LAUSR

Metalloproteinase is one of the key components of Russell viper venom and it is the root cause of edema, blood coagulation, local tissue damage, hemorrhage, and inflammation during snakebite envenoming. Hence, finding a suitable metalloproteinase inhibitor from natural source will be of great biological importance in mitigating pathological effects. In this current study, we employed computational analysis to examine the inhibition of metalloproteinase by phytochemicals present in Andrographis paniculata. Molecular docking studies revealed interaction of A. paniculata phytochemicals with the catalytic M domain’s active site amino acid residues, namely ASN203, ARG293, PHE203, LEU206, LYS199, and ALA122, similar to that of the reference compound Batimastat. 14-acetylandrographolide, 14-deoxy-11,12 didehydroandrographolide, Andrograpanin, Isoandrographolide, and 14-deoxy-11-oxoandrographolide displayed high binding energy and inhibition against the metalloproteinase.
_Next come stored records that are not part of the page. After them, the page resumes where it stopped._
(** What running a piece of code gives: a value, or a raised exception. *)
Inductive outcome (A : Type) : Type :=
| Return (a : A)
| Raise (e : exn).

Arguments Return {A} a.
Arguments Raise {A} e.

Definition bind {A B : Type} (c : outcome A) (k : A -> outcome B) : outcome B :=
  match c with
  | Return a => k a
  | Raise e => Raise e
  end.

Notation "x <- c ;; k" := (bind c (fun x => k))
  (at level 61, c at next level, right associativity).

Fixpoint for_each {A B : Type} (f : A -> outcome B) (l : list A)
  : outcome (list B) :=
  match l with
  | [] => Return []
  | a :: r => b <- f a ;; bs <- for_each f r ;; Return (b :: bs)
  end.

(** [x.get(k)]: only a [dict] has the method. *)
Definition get (x : json) (k : string) : outcome (option json) :=
  match x with
  | JObj d => Return (dict_get d k)
  | _ => Raise AttributeError
  end.

(** [x.get(k, default)] *)
Definition get_or (x : json) (k : string) (default : json) : outcome json :=
  v <- get x k ;;
  Return (match v with Some j => j | None => default end).

(** [x[k] = v] *)
Definition setitem (x : json) (k : string) (v : json) : outcome json :=
  match x with
  | JObj d => Return (JObj (dict_set d k v))
  | _ => Raise TypeError
  end.

(** [x[:n]]: a [str] and a [list] can be sliced. *)
Definition slice_to (n : nat) (x : json) : outcome json :=
  match x with
  | JStr s => Return (JStr (take n s))
  | JArr xs => Return (JArr (firstn n xs))
  | _ => Raise TypeError
  end.

(** ** The storage directory *)

(** A file holds text that [json.load] rejects (or cannot be opened), or
    the text of a JSON document; [json.dump] followed by [json.load]
    gives the document back. *)
Inductive file : Type :=
| Unparseable
| Document (j : json).

(** The entries of the directory, by name, in enumeration order. *)
Definition directory : Type := list (string * file).

Definition json_load (f : file) : outcome json :=
  match f with
  | Unparseable => Raise JSONDecodeError
  | Document j => Return j
  end.

Fixpoint read_file (d : directory) (name : string) : option file :=
  match d with
  | [] => None
  | (n, f) :: r => if (n =? name)%string then Some f else read_file r name
  end.

Definition names (d : directory) : list string := map fst d.

Fixpoint overwrite (name : string) (f : file) (d : directory) : directory :=
  match d with
  | [] => []
  | (n, f') :: r =>
      if (n =? name)%string then (n, f) :: r else (n, f') :: overwrite name f r
  end.

Definition insert_at (slot : nat) (e : string * file) (d : directory)
  : directory :=
  (firstn slot d ++ e :: skipn slot d)%list.

(** [p.unlink()] *)
Fixpoint unlink (name : string) (d : directory) : directory :=
  match d with
  | [] => []
  | (n, f) :: r => if (n =? name)%string then r else (n, f) :: unlink name r
  end.

(** [ARTICLES_DIR.glob("*.json")] *)
Definition glob_json (d : directory) : list (string * file) :=
  filter (fun e => endswith (fst e) ".json") d.

Fixpoint insert_desc (e : string * file) (l : list (string * file))
  : list (string * file) :=
  match l with
  | [] => [e]
  | x :: r =>
      if String.ltb (fst e) (fst x) then x :: insert_desc e r else e :: l
  end.

(** [sorted(paths, reverse=True)]: the paths of one directory compare as
    their names do, code point by code point; the sort is stable. *)
Definition sorted_reverse (l : list (string * file)) : list (string * file) :=
  fold_right insert_desc [] l.

(** [str(dir / name)], for [dir] the text of a path: "." is left out,
    and the roots "/" and "//" take no further slash. *)
Definition path_join (dir name : string) : string :=
  if (dir =? ".")%string then name
  else if endswith dir "/" then dir ++ name
  else dir ++ "/" ++ name.

(** The longest file name and the first path length that the file system
    refuses, in bytes. *)
Definition NAME_MAX : nat := 255.
Definition PATH_MAX : nat := 4096.

(** The number of bytes of [s] in UTF-8, the encoding of file names: two
    for a code point from 128 on. *)
Fixpoint utf8_length (s : string) : nat :=
  match s with
  | EmptyString => 0
  | String c r => (if (code c <? 128)%nat then 1 else 2) + utf8_length r
  end.

(** [open(path, "w")] goes ahead; otherwise it raises [OSError] ("File
    name too long") and creates nothing. *)
Definition can_open (path name : string) : bool :=
  ((utf8_length name <=? NAME_MAX) && (utf8_length path <? PATH_MAX))%nat.

(** ** The article store *)

Section Store.

(** [str(ARTICLES_DIR)] *)
Variable ARTICLES_DIR : string.

(** Where the file system lists a newly created entry. *)
Variable new_slot : directory -> string -> nat.

(** [open(path, "w")] followed by [json.dump]: an existing file is
    rewritten in full, a new one is created. *)
Definition write_file (name : string) (f : file) (d : directory) : directory :=
  match read_file d name with
  | Some _ => overwrite name f d
  | None => insert_at (new_slot d name) (name, f) d
  end.

Definition default_schema (title meta_description : string) : dict :=
  [("@context", JStr "https://schema.org");
   ("@type", JStr "Article");
   ("headline", JStr title);
   ("description", JStr meta_description)].

Definition new_article (article_id slug title content meta_description
    primary_keyword : string) (secondary_keywords : list string)
    (image_url : string) (schema_markup : option dict) (now : string) : dict :=
  [("id", JStr article_id);
   ("slug", JStr slug);
   ("title", JStr title);
   ("metaDescription", JStr meta_description);
   ("content", JStr content);
   ("primaryKeyword", JStr primary_keyword);
   ("secondaryKeywords", JArr (map JStr secondary_keywords));
   ("imageUrl", JStr image_url);
   ("imageAlt", JStr (title ++ " - Premium Gin and Tonic Guide"));
   ("schemaMarkup",
     JObj (match schema_markup with
           | Some (e :: m) => e :: m
           | _ => default_schema title meta_description
           end));
   ("status", JStr "published");
   ("createdAt", JStr now);
   ("publishedAt", JStr now)].

(** [clock1] and [clock2] are the two readings of [datetime.now()].  The
    result is what the call gives, and the directory after it. *)
Definition save_article (title content meta_description primary_keyword : string)
    (secondary_keywords : list string) (image_url : string)
    (schema_markup : option dict) (clock1 clock2 : datetime) (d : directory)
  : outcome string * directory :=
  let slug := slugify title in
  let article_id := slug ++ "-" ++ strftime_YmdHMS clock1 in
  let now := isoformat clock2 in
  let article :=
    new_article article_id slug title content meta_description primary_keyword
      secondary_keywords image_url schema_markup now in
  let file_name := article_id ++ ".json" in
  let file_path := path_join ARTICLES_DIR file_name in
  if can_open file_path file_name then
    let d := write_file file_name (Document (JObj article)) d in
    (Return ("Article saved successfully!" ++ nl ++ "ID: " ++ article_id ++ nl
             ++ "Slug: " ++ slug ++ nl ++ "Path: " ++ file_path), d)
  else (Raise OSError, d).

(** The body of the [try] of [get_articles]: the article to append, if
    the file passes the filter. *)
Definition get_articles_try (status : string) (f : file)
  : outcome (option json) :=
  article <- json_load f ;;
  if (status =? "all")%string then Return (Some article)
  else
    v <- get article "status" ;;
    if eq_str v status then Return (Some article) else Return None.

(** The [for] loop of [get_articles], from the list [articles] built so
    far. *)
Fixpoint get_articles_loop (status : string) (limit : Z)
    (paths : list (string * file)) (articles : list json) : list json :=
  match paths with
  | [] => articles
  | (_, f) :: rest =>
      match get_articles_try status f with
      | Return (Some article) =>
          let articles := (articles ++ [article])%list in
          if (Z.of_nat (List.length articles) >=? limit)%Z
          then articles                                    (* break *)
          else get_articles_loop status limit rest articles
      | Return None => get_articles_loop status limit rest articles
      | Raise _ => get_articles_loop status limit rest articles  (* continue *)
      end
  end.

(** The articles that [get_articles] lists. *)
Definition listed (status : string) (limit : Z) (d : directory) : list json :=
  get_articles_loop status limit (sorted_reverse (glob_json d)) [].

Definition summary (a : json) : outcome string :=
  status <- get_or a "status" (JStr "unknown") ;;
  title <- get_or a "title" (JStr "Untitled") ;;
  slug <- get_or a "slug" (JStr "N/A") ;;
  keyword <- get_or a "primaryKeyword" (JStr "N/A") ;;
  created <- get_or a "createdAt" (JStr "N/A") ;;
  created <- slice_to 10 created ;;
  Return ("- [" ++ str status ++ "] " ++ str title ++ nl
          ++ "  Slug: " ++ str slug ++ " | "
          ++ "Keyword: " ++ str keyword ++ nl
          ++ "  Created: " ++ str created).

Definition get_articles (status : string) (limit : Z) (d : directory)
  : outcome string :=
  let articles := listed status limit d in
  match articles with
  | [] => Return "No articles found."
  | _ =>
      lines <- for_each summary articles ;;
      Return (join nl
                (("Found " ++ str_of_int (Z.of_nat (List.length articles))
                  ++ " articles:" ++ nl) :: lines))
  end.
Molecular dynamic simulation analysis revealed less root mean square fluctuation of amino acid residues of metalloproteinase-14-acetylandrographolide complex than metalloproteinase-Batimastat complex indicating the high stability for metalloproteinase with the phytochemical. In silico analysis of parameters like ADME properties and drug-likeness of the phytochemicals exhibited good pharmacokinetic properties. Ligand-based virtual screening of phytochemicals to identify similarity to FDA-approved drugs and identification of their possible targets were also performed. The outcome of the current study strengthens the significance of these phytochemicals as promising lead candidates for the treatment of snakebite envenomation. Moreover, the study also encourages the in vivo and in vitro evaluation of the phytochemicals to validate the computational findings.